Theatre games for environmental researchers: An activity pack for interdisciplinary mindsets

Output - Report

Report Society

2026

Environmental issues, from biodiversity loss to climate change, are complex, interlinked, and shaped by both social and ecological processes. Effectively understanding these issues requires interdisciplinary collaborations, involving researchers from different fields that offer distinct approaches and ideas about the nature of environmental issues, why they arise, and how they can be addressed. Bringing academic knowledge to help address environmental issues also requires engaging effectively with non-academic communities, be they policy makers, businesses or civil society members. Working across – and beyond – disciplines in this way is a complex challenge in itself. It requires researchers to develop skills and attitudes that enable them to think and act effectively together.

This activity pack – called Theatre games for environmental researchers – was developed to help researchers, organisations, and students build the habits that allow for effective interdisciplinary and transdisciplinary work. It offers ten activities designed to spark discussion, strengthen collaboration, and encourage reflection on what it means to work thoughtfully across disciplines and with non-academic communities. Each activity invites participants to play, explore, and reflect through guided discussion about the way knowledge, values, and practices intersect across disciplines. The aim is to help researchers cultivate the confidence, curiosity, and flexibility needed to work well with others: what we call an ‘interdisciplinary mindset’.

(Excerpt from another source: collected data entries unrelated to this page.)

(* ===== verification/Dbt2Invariant.v ===== *)
(** * The invariant of the dbt2 client

    What holds between any two steps of the threads of Dbt2Client: the linked
    lists represent a queue and a free list, the semaphores count them, every
    node is in one place and the ledger is kept. *)
From Stdlib Require Import ZArith Lia.
From stdpp Require Import base numbers gmap list.
From S2P Require Import Prelude Dbt2Queue Dbt2Client Dbt2Ledger.

(** ** What the log and the threads add up to *)

Definition queued (l : list event) : list node :=
  omap (λ e, match e with EQueued n => Some n | _ => None end) l.
Definition dequeued (l : list event) : list node :=
  omap (λ e, match e with EDequeued n => Some n | _ => None end) l.

Definition is_listener (th : thread) : nat :=
  match th with Listener _ => 1 | _ => 0 end.
(** Past the [sem_wait] of the queue and of the free list. *)
Definition is_popping (th : thread) : nat :=
  match th with Worker _ WPop => 1 | _ => 0 end.
Definition is_taking (th : thread) : nat :=
  match th with Listener LTake => 1 | _ => 0 end.
(** Between dequeuing a transaction and counting it. *)
Definition is_busy (th : thread) : nat :=
  match th with
  | Worker _ (WTop | WWait | WPop) => 0
  | Worker _ _ => 1
  | _ => 0
  end.
Definition total (g : thread → nat) (ths : list thread) : Z := Z.of_nat (sum_list_with g ths).

Definition worker_ok (n : nat) (th : thread) : Prop :=
  match th with Worker id _ => 0 ≤ id < Z.of_nat n | _ => True end.

(** ** The invariant *)

Record inv (c : client) (ths : list thread) (l : list event) (q f : list addr) : Prop := {
  i_queue : fifo (heap c) (transaction_head c) (transaction_tail c) q;
  i_free : fifo (heap c) (node_head c) (node_tail c) f;
  i_mutex : mutex_node c = false;
  i_ledger : ledger (cores (heap c)) (places q f ths) (transaction_counter c) l;
  i_qsem : 0 ≤ queue_length c ∧ queue_length c + total is_popping ths = Z.of_nat (length q);
  i_fsem : 0 ≤ free_count c ∧ free_count c + total is_taking ths = Z.of_nat (length f);
  i_nodes : total is_listener ths = Z.of_nat (length (places q f ths));
  i_order : ∃ rest, queued l = dequeued l ++ rest ∧
    (λ a, cores (heap c) !! a) <$> q = Some <$> rest;
  i_ids : n_id <$> queued l = seqZ 1 (transaction_id c) ∧ 0 ≤ transaction_id c ≤ INT_MAX;
  i_done : zsum (worker_count c) + total is_busy ths = Z.of_nat (length (dequeued l)) ∧
    Forall (λ v, 0 ≤ v) (worker_count c);
  i_workers : Forall (worker_ok (length (worker_count c))) ths ∧
    length (last_txn c) = length (worker_count c)
}.

(** ** Lemmas *)

Lemma total_perm g ths ths' : ths ≡ₚ ths' → total g ths = total g ths'.
Proof. intros Hp. unfold total. by rewrite Hp. Qed.
Lemma total_cons g th ths : total g (th :: ths) = Z.of_nat (g th) + total g ths.
Proof. unfold total. simpl. lia. Qed.
Lemma total_nonneg g ths : 0 ≤ total g ths.
Proof. unfold total. lia. Qed.

Lemma places_perm q f ths ths' : ths ≡ₚ ths' → places q f ths ≡ₚ places q f ths'.
Proof. intros Hp. unfold places. by rewrite Hp. Qed.

(** The order of the threads does not matter. *)
Lemma inv_perm c ths ths' l q f : ths ≡ₚ ths' → inv c ths l q f → inv c ths' l q f.
Proof.
  intros Hp [H1 H2 H3 H4 H5 H6 H7 H8 H9 H10 [H11 H12]].
  pose proof (places_perm q f _ _ Hp) as Hpl.
  split; rewrite <- ?(total_perm _ _ _ Hp); try done.
  - by eapply ledger_perm.
  - by rewrite <- Hpl.
  - split; [|done]. by rewrite <- Hp.
Qed.

(** The place of the first thread's node comes first. *)
Lemma places_cons q f th ths :
  places q f (th :: ths) ≡ₚ option_list (thread_place th) ++ places q f ths.
Proof.
  unfold places. simpl. destruct (thread_place th) as [x|]; simpl; [|done].
  by rewrite <- !Permutation_middle.
Qed.

Lemma places_enqueue q f ths a : places (q ++ [a]) f ths ≡ₚ (a, PQueued) :: places q f ths.
Proof.
  unfold places. rewrite fmap_app. simpl. rewrite <- app_assoc. simpl.
  by rewrite <- Permutation_middle.
Qed.
Lemma places_dequeue q f ths a : places (a :: q) f ths = (a, PQueued) :: places q f ths.
Proof. done. Qed.
Lemma places_recycle q f ths a : places q (f ++ [a]) ths ≡ₚ (a, PFree) :: places q f ths.
Proof.
  unfold places. rewrite fmap_app. simpl. rewrite <- !app_assoc. simpl.
  by rewrite <- Permutation_middle, <- Permutation_middle.
Qed.
Lemma places_take q f ths a : places q (a :: f) ths ≡ₚ (a, PFree) :: places q f ths.
Proof. unfold places. simpl. by rewrite <- Permutation_middle. Qed.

Each activity in this pack comes with step-by-step instructions and can be run in a range of settings from research group meetings and postgraduate training sessions to interdisciplinary workshops and classrooms. They can each be run as stand-alone activities or as a series, and can be run in any order. You can choose those which fit your group’s needs. Some are designed to energise and connect a group, others to prompt deeper discussion or reflection, and others do both. All invite participants to consider the relational side of interdisciplinary research: how we listen and respond, how we handle uncertainty and disagreement, and how we make meaning together across different ways of knowing.

We hope this activity pack encourages you to make space in your research for creative and reflective practice. Interdisciplinarity is not just a structure for organising knowledge, but a skillset and mindset that can be continually practiced and refined. By engaging with these activities, we invite you to explore together what it means for you to connect across disciplines in pursuit of environmental understanding and action.